I have uploaded the file to an S3 bucket with a key: path//filename.txt (note the empty sub-folder name is intentional)
However, when I issue the following HTTP request:
curl -X GET 'https://api.cloud/v1/files/filename.txt'
The integration fails and returns an XML error. The API Gateway logs state:
Received response. Status: 403, Integration latency: 8 ms
Endpoint response body before transformations:
<?xml version="1.0" encoding="UTF-8"?>
<Error>
<Code>SignatureDoesNotMatch</Code>
<Message>The request signature we calculated does not match the signature you provided. Check your key and signing method.</Message>
...
</Error>
I cannot for the life of me figure out what I am missing.
Am I not allowed to have an API Gateway integration to an S3 object that contains an empty folder in the key?
I have deployed the S3 bucket using CloudFormation, here are some relevant pieces:
AWSTemplateFormatVersion: '2010-09-09'
Transform: AWS::Serverless-2016-10-31
Resources:
MyBucket:
Type: 'AWS::S3::Bucket'
Properties:
PublicAccessBlockConfiguration:
BlockPublicAcls: true
BlockPublicPolicy: true
IgnorePublicAcls: true
RestrictPublicBuckets: true
CorsConfiguration:
CorsRules:
- AllowedHeaders: ['*']
AllowedMethods: [GET,PUT]
AllowedOrigins: ['*']
ExposedHeaders: [Date]
Id: CORSRules
MaxAge: 3600
BucketReadRole:
Type: 'AWS::IAM::Role'
Properties:
AssumeRolePolicyDocument:
Version: 2012-10-17
Statement:
- Effect: Allow
Principal:
Service:
- apigateway.amazonaws.com
Action: 'sts:AssumeRole'
Policies:
- PolicyName: bucket-read
PolicyDocument:
Version: 2012-10-17
Statement:
- Effect: Allow
Action:
- 's3:GetObject'
Resource: !Join
- '/'
- - !GetAtt MyBucket.Arn
- '*'
I have configured the API Gateway with the following integration (note the %2F to account for the empty sub-folder name):
paths:
/files/{filename}:
get:
parameters:
- in: path
name: filename
required: true
schema:
type: string
x-amazon-apigateway-integration:
credentials:
Fn::Sub: ${BucketReadRole.Arn}
uri:
Fn::Sub:
- arn:${AWS::Partition}:apigateway:${AWS::Region}:s3:path/${MyBucket}/path/%2F{filename}
- MyBucket:
Fn::ImportValue: MyBucket
responses:
default:
statusCode: "200"
responseParameters:
method.response.header.Content-Length: "integration.response.header.Content-Length"
method.response.header.Content-Type: "integration.response.header.Content-Type"
method.response.header.ETag: "integration.response.header.ETag"
requestParameters:
integration.request.path.filename: "method.request.path.filename"
passthroughBehavior: "when_no_match"
httpMethod: "GET"
type: "aws"
I came across this issue due to a + in the filename (S3 object key).
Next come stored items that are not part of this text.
(** ** The learning rate, called again *)

Lemma assign_lrs_idem (gs : list ParamGroup) (lrs : list Q) :
  assign_lrs (assign_lrs gs lrs) lrs = assign_lrs gs lrs.
Proof.
  revert lrs. induction gs as [|g gs IH]; intros [|l lrs]; simpl; try done.
  by rewrite IH.
Qed.

Lemma assign_lrs_length (gs : list ParamGroup) (lrs : list Q) :
  length (assign_lrs gs lrs) = length gs.
Proof.
  revert lrs. induction gs as [|g gs IH]; intros [|l lrs]; simpl; try done.
  by rewrite IH.
Qed.

(** X14.  Two calls of [update_learning_rate] with the clock unchanged:
    both complete; after the second the scheduler's epoch, step size,
    decay factor and base rates and the optimizer's groups and state are
    what they were after the first; the train writer has gained two
    entries at the clock's epoch, the first with the rate from before the
    first call and the second with the rate the first call set. *)
Theorem update_learning_rate_twice (σ : State) (g : ParamGroup) :
  last (param_groups (optimizer (agent σ))) = Some g →
  step_size (scheduler (agent σ)) ≠ 0 →
  ∃ σ1 σ2 g1,
    update_learning_rate σ = (Return tt, σ1)
    ∧ update_learning_rate σ1 = (Return tt, σ2)
    ∧ last (param_groups (optimizer (agent σ1))) = Some g1
    ∧ last_epoch (scheduler (agent σ2)) = last_epoch (scheduler (agent σ1))
    ∧ step_size (scheduler (agent σ2)) = step_size (scheduler (agent σ1))
    ∧ gamma (scheduler (agent σ2)) = gamma (scheduler (agent σ1))
    ∧ base_lrs (scheduler (agent σ2)) = base_lrs (scheduler (agent σ1))
    ∧ param_groups (optimizer (agent σ2)) = param_groups (optimizer (agent σ1))
    ∧ opt_state (optimizer (agent σ2)) = opt_state (optimizer (agent σ1))
    ∧ train_tb (agent σ2)
      = train_tb (agent σ)
        ++ [{| sc_tag := "learning_rate"; sc_value := lr g;
               sc_step := epoch (clock (agent σ)) |};
            {| sc_tag := "learning_rate"; sc_value := lr g1;
               sc_step := epoch (clock (agent σ)) |}].
Proof.
  intros Hlast Hstep.
  rewrite (update_learning_rate_run σ g Hlast Hstep). cbn zeta.
  set (lrs := map _ (base_lrs _)).
  destruct (last (assign_lrs (param_groups (optimizer (agent σ))) lrs)) as [g1|] eqn:Hl1.
  - eexists _, _, g1. split; [done|].
    split; [by apply update_learning_rate_run|].
    split; [done|]. simpl. fold lrs. rewrite assign_lrs_idem.
    repeat (split; [done|]). by rewrite <- app_assoc.
  - apply last_None in Hl1. apply (f_equal length) in Hl1.
    rewrite assign_lrs_length in Hl1.
    destruct (param_groups (optimizer (agent σ))); done.
Qed.

(** The sample agent at epoch 5, called twice. *)
Lemma update_learning_rate_twice_sample :
  last (param_groups (optimizer (agent Sample.later_state)))
  = Some {| lr := (1#100)%Q; initial_lr := (1#100)%Q |}
  ∧ step_size (scheduler (agent Sample.later_state)) ≠ 0
  ∧ ∃ σ1 σ2,
      update_learning_rate Sample.later_state = (Return tt, σ1)
      ∧ update_learning_rate σ1 = (Return tt, σ2)
      ∧ last_epoch (scheduler (agent σ2)) = last_epoch (scheduler (agent σ1))
      ∧ param_groups (optimizer (agent σ2)) = param_groups (optimizer (agent σ1)).
Proof.
  assert (H1 : last (param_groups (optimizer (agent Sample.later_state)))
               = Some {| lr := (1#100)%Q; initial_lr := (1#100)%Q |}) by reflexivity.
  assert (H2 : step_size (scheduler (agent Sample.later_state)) ≠ 0) by (simpl; lia).
  split; [exact H1|]. split; [exact H2|].
  destruct (update_learning_rate_twice Sample.later_state _ H1 H2)
    as (σ1 & σ2 & g1 & Hr1 & Hr2 & _ & He & _ & _ & _ & Hg & _).
  exists σ1, σ2. split; [exact Hr1|]. split; [exact Hr2|]. split; [exact He | exact Hg].
Defined.

(** ** What training never touches *)

Lemma keeps_frame_refl (σ : State) : keeps_checkpoint_frame σ σ.
Proof. by repeat split. Qed.
(** [blocks] (header addresses in ascending order, free and allocated
    together) tile the region: the first starts at the region base, each
    ends where the next starts, the last ends at the region end. *)
Fixpoint tiles_from (s : state) (a : Z) (blocks : list Z) (stop : Z) : bool :=
  match blocks with
  | [] => a =? stop
  | b :: bs => (a =? b) && tiles_from s (block_end s b) bs stop
  end.

Definition blocks_tile (s : state) (blocks : list Z) : bool :=
  tiles_from s (memory_region s) blocks (memory_region s + region_size s).

(** The addresses of the Free Registry, as [umemdump] lists them. *)
Definition registry (fuel : nat) : M (list Z) :=
  d <- umemdump fuel;;
  ret (map (fun '(_, _, a) => a) d).

(** Two entries of the registry are physically adjacent. *)
Definition has_adjacent_pair (s : state) (entries : list Z) : bool :=
  existsb (fun a => existsb (fun b => block_end s a =? b) entries) entries.

(** The state after [umeminit(4096, NEXT_FIT)] and [malloc(4080)]. *)
Definition next_fit_whole_block_state : state :=
  match (umeminit region_base 4096 NEXT_FIT;;; umalloc 0 4080) state0 with
  | Ok _ s => s
  | _ => state0
  end.

(** The state after [umeminit(4096, NEXT_FIT)], [malloc(1)] and the
    [ufree] of its result: the cursor is left on a coalesced-away block. *)
Definition next_fit_stale_cursor_state : state :=
  match (umeminit region_base 4096 NEXT_FIT;;; p <- umalloc 10 1;; ufree 10 p) state0 with
  | Ok _ s => s
  | _ => state0
  end.

(** The mapping lies strictly between NULL and the top of the address
    space. *)
Definition region_fits (s : state) : Prop :=
  0 < mapped_base s /\ mapped_base s + mapped_len s < W64.

(** A well-formed Free Registry from [a]: every entry lies in the mapping,
    has room for its link field, ends inside the mapping, and ends no later
    than the entry its link points to (so the entries ascend and do not
    overlap); the list ends in NULL. *)
Inductive free_chain (s : state) : Z -> Prop :=
| free_chain_nil : free_chain s NULL
| free_chain_cons a :
    a <> NULL ->
    mapped_base s <= a ->
    SIZE_T <= load64 (mem s) a ->
    a + SIZE_T + load64 (mem s) a <= mapped_base s + mapped_len s ->
    (load64 (mem s) (a + SIZE_T) = NULL \/
     a + SIZE_T + load64 (mem s) a <= load64 (mem s) (a + SIZE_T)) ->
    free_chain s (load64 (mem s) (a + SIZE_T)) ->
    free_chain s a.

(** The state right after [umeminit(4096, FIRST_FIT)]. *)
Definition first_fit_fresh_state : state :=
  match umeminit region_base 4096 FIRST_FIT state0 with
  | Ok _ s => s
  | _ => state0
  end.

(** Where a [void **] of the code may point relative to a block [b]. *)
Definition ploc_below (pp : ploc) (b : Z) : Prop :=
  match pp with PAddr q => q + SIZE_T <= b | _ => True end.

Definition good_pick (s : state) (size b : Z) (bp : ploc) : Prop :=
  b <> NULL /\ mapped_base s <= b /\ size <= load64 (mem s) b /\
  b + SIZE_T + load64 (mem s) b <= mapped_base s + mapped_len s /\
  ploc_below bp b.

(** * The rest of umem.c and the registry views used below *)

(** ** [print_free_list]: the rows (address, size, next) it prints. *)



(** The Free Registry from [a] as the list of its entries' addresses. *)
Inductive chain (s : state) : Z -> list Z -> Prop :=
| chain_nil : chain s NULL []
| chain_cons a l :
    a <> NULL -> chain s (load64 (mem s) (a + SIZE_T)) l -> chain s a (a :: l).





(** [m1] and [m2] hold the same words at every address from [a] on. *)
Definition agree_from (m1 m2 : memory) (a : Z) : Prop :=
  forall x, a <= x -> load64 m1 x = load64 m2 x.


(** The configuration of the allocator, which [umeminit] sets once: the
    mapping, [memory_region], [previous_allocated_size], [alloc_algo],
    [region_size] and [is_initialized]. *)
Definition same_config (s s' : state) : Prop :=
  mapped_base s' = mapped_base s /\ mapped_len s' = mapped_len s /\
  memory_region s' = memory_region s /\
  previous_allocated_size s' = previous_allocated_size s /\
  alloc_algo s' = alloc_algo s /\ region_size s' = region_size s /\
  is_initialized s' = is_initialized s.

(** A computation that, when it succeeds, leaves the configuration as it
    found it. *)
Definition keeps {A} (m : M A) : Prop :=
  forall s a s', m s = Ok a s' -> same_config s s'.

(** One registry entry as [free_chain] requires it, link included. *)
Definition entry_ok (s : state) (x : Z) : Prop :=
  x <> NULL /\ mapped_base s <= x /\ SIZE_T <= load64 (mem s) x /\
  x + SIZE_T + load64 (mem s) x <= mapped_base s + mapped_len s /\
  (load64 (mem s) (x + SIZE_T) = NULL \/
   x + SIZE_T + load64 (mem s) x <= load64 (mem s) (x + SIZE_T)).

(** A computation that, when it succeeds, leaves [free_list] as it found
    it. *)
Definition keeps_head {A} (m : M A) : Prop :=
  forall s a s', m s = Ok a s' -> free_list s' = free_list s.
When trying to download the file via the ApiGateway S3 integration it was URL encoded to %2B and I saw the SignatureDoesNotMatch error. To fix I removed the + from the S3 key.
Your x-amazon-apigateway-integration.uri configuration has a %2F encoded slash that looks out of place:
${AWS::Partition}:apigateway:${AWS::Region}:s3:path/%2F{filename}
I suspect removing this slash will also fix your problem.